BY ZACHARY PERROTTA
Science.
The Merriam-Webster dictionary defines it as a system of knowledge covering general truths or the operation of general laws especially as obtained and tested through the scientific method.
Naturally, it seems that this set of processes created to determine the truth should not be influenced by forces which can skew reality in their favor. However, the influence of politics, which regularly works to paint pictures supporting biased agendas, has seeped its way into the truth.
This interference on the part of interest groups and political organizations has worked to bring a new dynamic to scientific advancement, which brings to prominence a single question: should science be intertwined with policy?
Science always will be intertwined with public policy to some extent. A multitude of issues in the political sphere, including reducing the impact of anthropogenic climate change and the promotion of vaccination all rely upon studies conducted by climatologists or vaccination researchers to reach conclusions about the potential impact of policies.
In some ways, politics already has a positive impact on scientific development, just as in other ways the influence that politics holds over science is causative of a scientific malpractice of sorts.
The issue is not that the scientific community is influencing policy. In fact, it should. The leaders of our time should allow scientific evidence to shape their positions on all issues.
For instance, when the government decides to subsidize research to solve national crises, that is a reasonable action. When the government, lastly, runs departments such as the Environmental Protection Agency (EPA) and the National Aeronautics and Space Administration (NASA) which are intertwined naturally with science and attempt to achieve relatively non-partisan goals, that is acceptable.
Instead, it is when the relationship becomes inverted, and interest groups influence findings to favor their positions that the relationship becomes problematic. To understand why, know that research is not free and, usually, is reliant upon governments or outside entities for funding. This phenomenon is not restricted to the U.S. and exists worldwide.
Case in point: the Australian Research crisis of 2013, wherein the Australian Coalition party threatened to revoke funding from ‘wasteful research.’
“A Coalition Government … will crack down on [the] addiction to waste,” Coalition MP Jamie Briggs said. “By auditing … ridiculous research grants and re prioritizing funding through the Australian Research Council (ARC) [the Coalition will] deliver funds to where they’re really needed.”
The ARC was also being compelled to provide 103 million USD over four years not just for healthcare research, but for the improvement of Australian healthcare itself. The reason behind this attempt at funding redistribution is hiding behind some fancy smoke and mirrors; in reality, it has little to do with where the money is going, but where it has come from.
While the ARC asserts that their method for selecting research to award grants to is private and practical, the Coalition is attempting to audit it and, therefore, modify it. This method is one of the most prominent ways in which politics influences research: by shutting down projects that are perceived as useless.
Moreover, because of the reliance of research on funding, private interest groups often capitalize on needy researchers to slightly alter results.
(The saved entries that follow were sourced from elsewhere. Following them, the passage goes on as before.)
(** C25. A call of [Do] never panics and sends at most forty commands, all of them
    the same method, path, headers and body to a server of the client, besides
    status requests.  It goes on only after a command that nothing definitive
    answered (no connection, a body that breaks off, 307, 308, 503), and a
    response that it returns without an error is what the server of its last
    command answered, in full.  Whatever other goroutines do in between, the
    client keeps its servers and its invariant. *)
Theorem Do_spec m p b s :
  servers (st_client s) ≠ [] →
  ∃ x s', Do m p b s = Some (x, s') ∧ call_post m p b 40 s x s'.
Proof. apply Do_call. Qed.

(** ** The invariant *)

Lemma new_loop_spec ss c :
  wf c → preferred c = "" →
  let clean := (λ s, TrimSlashes (TrimSpace s)) <$> ss in
  match new_loop ss c with
  | inr c' => Forall (λ s, validOrigin s = true) clean ∧ wf c' ∧ preferred c' = "" ∧
      discovered c' = discovered c ∧ ∀ s, s ∈ servers c' ↔ s ∈ servers c ∨ s ∈ clean
  | inl _ => Exists (λ s, validOrigin s = false) clean
  end.
Proof using Type.
  revert c. induction ss as [|s ss IH]; intros c Hw Hp; cbn [new_loop fmap list_fmap].
  { split_and!; [by apply Forall_nil|done..|]. intros s. rewrite elem_of_nil. tauto. }
  destruct (validOrigin _) eqn:Hv; [|by apply Exists_cons_hd].
  specialize (IH (add (TrimSlashes (TrimSpace s)) c) (gr_wf _ _ (add_grows _ c Hv) Hw)).
  assert (preferred (add (TrimSlashes (TrimSpace s)) c) = "" ∧
    discovered (add (TrimSlashes (TrimSpace s)) c) = discovered c) as [Hp' Hd].
  { unfold add. by case_bool_decide. }
  specialize (IH Hp'). cbv zeta in IH. destruct (new_loop ss _) as [err|c'] eqn:E; [by apply Exists_cons_tl|].
  destruct IH as (H1&H2&H3&H4&H5). split_and!; [by apply Forall_cons|done|done|by rewrite H4|].
  intros x. rewrite H5, elem_of_cons.
  assert (x ∈ servers (add (TrimSlashes (TrimSpace s)) c) ↔ x ∈ servers c ∨ x = TrimSlashes (TrimSpace s)); [|tauto].
  unfold add. case_bool_decide; cbn; [split; [by left|by intros [?| ->]]|].
  by rewrite elem_of_app, list_elem_of_singleton.
Qed.

(** [New] accepts exactly a list of servers that is not empty and whose
    members, without the spaces around them and the slashes after them, are all
    valid origins; the client has each of them once. *)
Theorem New_spec ss :
  let clean := (λ s, TrimSlashes (TrimSpace s)) <$> ss in
  match New ss with
  | inr c => ss ≠ [] ∧ Forall (λ s, validOrigin s = true) clean ∧ wf c ∧ servers c ≠ [] ∧
      (∀ s, s ∈ servers c ↔ s ∈ clean) ∧ preferred c = "" ∧ discovered c = ∅
  | inl _ => ss = [] ∨ Exists (λ s, validOrigin s = false) clean
  end.
Proof using Type.
  cbv zeta. unfold New. pose proof (new_loop_spec ss (mkClient [] "" ∅)) as H. cbv zeta in H.
  destruct (new_loop ss _) as [err|c] eqn:E.
  { right. apply H; [|done]. split; [by apply Forall_nil|constructor|by left]. }
  destruct H as (H1&H2&H3&H4&H5); [split; [by apply Forall_nil|constructor|by left]|done|].
  assert (∀ s, s ∈ servers c ↔ s ∈ (λ s, TrimSlashes (TrimSpace s)) <$> ss) as H6.
  { intros s. rewrite H5. cbn. rewrite elem_of_nil. tauto. }
  case_bool_decide as Hs.
  - left. destruct ss as [|s ss]; [done|]. exfalso.
    pose proof (proj2 (H6 (TrimSlashes (TrimSpace s))) ltac:(cbn; by left)) as Hin.
    rewrite Hs in Hin. by apply elem_of_nil in Hin.
  - split_and!; try done. intros ->. apply Hs. cbn in E. by injection E as <-.
Qed.

(** The calls of one goroutine, one after the other. *)
Fixpoint do_all (calls : list (string * string * string)) : M state (list (Response * option error)) :=
  match calls with
  | [] => mret []
  | (method, path, body) :: calls => x ← Do method path body; xs ← do_all calls; mret (x :: xs)
  end.

(** C26. Whatever calls are made of a client that [New] returned, whatever the
    network answers and other goroutines do, the calls return, and the servers
    are valid origins without repetition, begin with those [New] was given, and
    have the preferred one among them. *)
Theorem client_invariant ss c calls w :
  New ss = inr c →
  ∃ xs s', do_all calls (mkState c w []) = Some (xs, s') ∧
    wf (st_client s') ∧ servers c `prefix_of` servers (st_client s') ∧ servers (st_client s') ≠ [].
Proof.
  intros Hc. pose proof (New_spec ss) as H. cbv zeta in H. rewrite Hc in H. destruct H as (_&_&Hw&Hne&_).
  change c with (st_client (mkState c w [])) in Hne, Hw. change (servers c) with (servers (st_client (mkState c w []))).
  generalize dependent (mkState c w []). clear Hc. intros s.
  revert s. induction calls as [|[[m p] b] calls IH]; intros s Hw Hne; [by eexists _, s|].
  cbn [do_all]. destruct (Do_call m p b s Hne) as (x&s1&Hd&t&f&[Hg _]&_).
  destruct (IH s1) as (xs&s2&H1&H2&H3&H4); [by apply Hg|by eapply grows_nonempty|].
  exists (x :: xs), s2. split; [|split_and!; [done| |done]].
  - unfold mbind, M_bind. rewrite Hd. by rewrite H1.
  - etransitivity; [apply Hg|done].
Qed.

(** ** A server that answers is found *)

(** While a call lasts, the goroutines that share the client learn servers but do
    not choose another one, the context lives, the command can be asked of every
    valid origin, and one server, [live], always gives a definitive answer. *)
Record reachable (m p b : string) (live : string) : Prop := {
  re_ctx w : ctx_Err w = None;
  re_pause w : (pause w).1 = None;
  re_others w c : preferred (others w c) = preferred c;
  re_requests t : validOrigin t = true → ∃ req, NewRequest m (t +:+ p) b = inr req;
  re_live w : definitive (http_Do (command_request m p b live) w).1;
}.

(** The client may have learnt servers, and tries the ones it knew in the same
    order. *)
Definition steady (s s' : state) : Prop :=
  grows (st_client s) (st_client s') ∧ preferred (st_client s') = preferred (st_client s).

#[local] Instance steady_preorder : PreOrder steady.
Proof. split; [by split|]. intros s1 s2 s3 [G1 P1] [G2 P2]. split; [by etransitivity|congruence]. Qed.

Lemma steady_wf s s' : steady s s' → wf (st_client s) → wf (st_client s').
Proof. intros [[_ W] _]. exact W. Qed.

Lemma index_of_app x l k : x ∈ l → index_of x (l ++ k) = index_of x l.
Proof.
  induction l as [|y l IH]; [by intros ?%elem_of_nil|]. intros Hx. cbn. case_bool_decide as Hy; [done|].
  apply elem_of_cons in Hx as [->|Hx]; [done|]. by rewrite IH.
Qed.

Lemma steady_addresses s s' : steady s s' → wf (st_client s) →
  addresses (st_client s) `prefix_of` addresses (st_client s').
Proof.
  intros [[[k Hk] _] Hp] [_ _ Hpref]. unfold addresses. rewrite Hp, Hk.
  case_bool_decide as Hnone; [by eexists|]. destruct Hpref as [?|Hin]; [done|].
  rewrite index_of_app by done. destruct (index_of_in _ _ Hin) as [i Hi]. rewrite Hi.
  apply index_of_lookup, lookup_lt_Some in Hi as Hlt.
  destruct (lookup_lt_is_Some_2 (servers (st_client s)) 0) as [a Ha]; [lia|].
  destruct (lookup_lt_is_Some_2 (servers (st_client s)) i) as [b Hb]; [done|].
  rewrite (lookup_app_l_Some _ _ _ _ Ha), (lookup_app_l_Some _ _ _ _ Hb), Ha, Hb.
  rewrite !insert_app_l by (rewrite ?length_insert; lia). by eexists.
Qed.

Lemma steady_lookup s s' j t : steady s s' → wf (st_client s) →
  addresses (st_client s) !! j = Some t → addresses (st_client s') !! j = Some t.
Proof. intros Hs Hwf Ht. destruct (steady_addresses s s' Hs Hwf) as [k ->]. by apply lookup_app_l_Some. Qed.

Section live.
Context (m p b : string) (live : string) (HR : reachable m p b live).

Lemma exchange_steady req s :
  wp False (exchange req) (λ r s', steady s s' ∧ ∃ w, (http_Do req w).1 = r) s.
Proof using HR HL.
  unfold exchange, wp. destruct (http_Do req (st_world s)) as [r w] eqn:E. split; [|exists (st_world s); by rewrite E].
  split; cbn; [apply others_grow|apply (re_others _ _ _ _ HR)].
Qed.

Lemma add_steady t s : validOrigin t = true →
  steady s (mkState (add t (st_client s)) (st_world s) (st_history s)).
Proof using Type. intros Hv. split; cbn; [by apply add_grows|]. unfold add. by case_bool_decide. Qed.

Lemma discover_steady server s : wp False (discover server) (λ _ s', steady s s') s.
Proof using HR HL.
  unfold discover. apply wp_bind, wp_get. case_bool_decide; [by apply wp_ret|].
  destruct (NewRequest _ _ _) as [err|req]; [by apply wp_ret|].
  apply wp_bind. eapply wp_mono; [apply exchange_steady|]. cbn beta. intros r s1 [H1 _].
  destruct r as [err|rep]; [by apply wp_ret|]. destruct (negb _); [by apply wp_ret|].
  destruct (decode_peers _) as [urls|]; [|by apply wp_ret].
  apply wp_bind. eapply wp_mono.
  { apply (wp_for_each _ _ (λ s', steady s s')); [|exact H1]. intros url s' _ Hs'.
    destruct (validOrigin url) eqn:Hv; [|by apply wp_ret]. apply wp_modify.
    etransitivity; [exact Hs'|by apply add_steady]. }
  cbn beta. intros [] s2 H2. apply wp_modify. etransitivity; [exact H2|].
  split; cbn; [|done]. apply same_servers_grows. by left.
Qed.

(** A final answer. *)
Definition conclusive (x : Response * option error) : Prop :=
  x.2 = None ∧ StatusCode x.1 ≠ 307 ∧ StatusCode x.1 ≠ 308 ∧ StatusCode x.1 ≠ 503.

Lemma one_attempt_steady v s :
  validOrigin (v_target v) = true →
  wp False (one_attempt m p b v) (λ x s',
    match x with
    | inl r => conclusive r
    | inr (redirect, _, _) => steady s s' ∧ (redirect = "" ∨ validOrigin redirect = true) ∧ v_target v ≠ live
    end) s.
Proof using HR HL.
  intros Ht. unfold one_attempt. destruct (re_requests _ _ _ _ HR _ Ht) as [req Hreq]. rewrite Hreq.
  apply NewRequest_inr in Hreq as ->. change (set_header _ _ _) with (command_request m p b (v_target v)).
  apply wp_bind. eapply wp_mono; [apply exchange_steady|]. cbn beta. intros r s1 [H1 [w Hw]].
  assert (¬ definitive r → v_target v ≠ live) as Hlive.
  { intros Hnd E. apply Hnd. rewrite <-Hw, E. apply (re_live _ _ _ _ HR). }
  destruct r as [err|rep]; [apply wp_ret; split_and!; [done|by left|apply Hlive; by intros []]|].
  cbv zeta. fold (read_error rep). destruct (read_error rep) as [err|] eqn:Hread.
  { apply wp_ret. split_and!; [done|by left|]. apply Hlive. intros [? _]. congruence. }
  destruct (_ || _) eqn:Hred.
  - assert (v_target v ≠ live) as Hne.
    { apply Hlive. intros (_&Hn&_). apply Hn. apply orb_true_iff in Hred. by rewrite !Z.eqb_eq in Hred. }
    destruct (Parse _) as [err|u] eqn:Hu; [apply wp_ret; split_and!; [done|by left|done]|].
    destruct (validOrigin (u_Scheme u +:+ "://" +:+ u_Host u)) eqn:Hv; [|apply wp_ret; split_and!; [done|by left|done]].
    apply wp_bind, wp_modify, wp_ret. split_and!; [|by right|done].
    etransitivity; [exact H1|by apply add_steady].
  - apply orb_false_iff in Hred as [H307 H308]. apply Z.eqb_neq in H307, H308.
    destruct (Z.eqb_spec (rp_StatusCode rep) 503) as [H503|H503]; cbn [negb].
    + apply wp_ret. split_and!; [done|by left|]. apply Hlive. by intros (_&_&Hn).
    + apply wp_bind, wp_modify, wp_bind. eapply wp_mono.
      { instantiate (1 := λ _ _, True). destruct (_ <? _); [|by apply wp_ret].
        eapply wp_mono; [apply discover_steady|done]. }
      cbn beta. intros [] s2 _. by apply wp_ret.
Qed.

Lemma next_target_steady attempt redirect v s :
  servers (st_client s) ≠ [] →
  wp False (next_target attempt redirect v) (λ x s', steady s s' ∧
    (Nat.even attempt = true ∧ x = (redirect, v_cursor v) ∧ redirect ≠ "" ∨
     x.2 = S (v_cursor v) ∧
     addresses (st_client s') !! (S (v_cursor v) mod length (addresses (st_client s')))%nat = Some x.1)) s.
Proof using HR HL.
  intros Hne. unfold next_target. apply wp_bind. eapply wp_mono; [by apply discover_steady|].
  cbn beta. intros [] s1 H1. destruct (_ && _ && _) eqn:Hif.
  - apply wp_ret. split; [done|]. left. by tests.
  - apply wp_bind, wp_get. cbv zeta.
    assert (servers (st_client s1) ≠ []) as Hne1 by (by eapply grows_nonempty; [apply H1|]).
    destruct (addresses_lookup (st_client s1) (S (v_cursor v)) Hne1) as (t&Hl&Hin).
    rewrite bool_decide_eq_false_2, Hl.
    2: { intros E. rewrite E in Hl. done. }
    apply wp_bind, wp_lift_some, wp_ret. split; [done|by right].
Qed.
This relationship was demonstrated when, allegedly, the Exxon Mobil company paid off the renowned and esteemed Princeton physics professor William Happer to write a study disproving the high impact of anthropogenic climate change. Today, Happer testifies before Congress frequently among others with eerily similar connections to companies which, entirely coincidentally, emit a high degree of CO2.
Like most issues, this is solvable.
First of all, governments including our own must shift the role in which they play in the sciences, working to use scientific evidence in the same logical and truthful fashion that science-based agencies use. Yes, asking politicians to interpret studies correctly and not to misconstrue their results is a hard request. The way that politicians interpret and use scientific findings is just as critical as what the results say.
Further, the government needs to continue to provide grants for necessary research, but must not influence that research as the private sector does. Lastly, the private sector, by extension, must refrain from the skewing of results and, if they disregard this recommendation, the governments of the world must promote effective peer review to weed out falsified and inaccurate results.
By instituting such reforms, the U.S. and nations around the world will restore the faith in the credibility of research and reduce researchers’ dependence on outside funding, which negatively influences the research itself. It will also increase the accuracy behind the positions of our leaders as credible research leads to more credible politicians assuming, of course, that they don’t continue to intentionally spin the results of this research to their own benefit.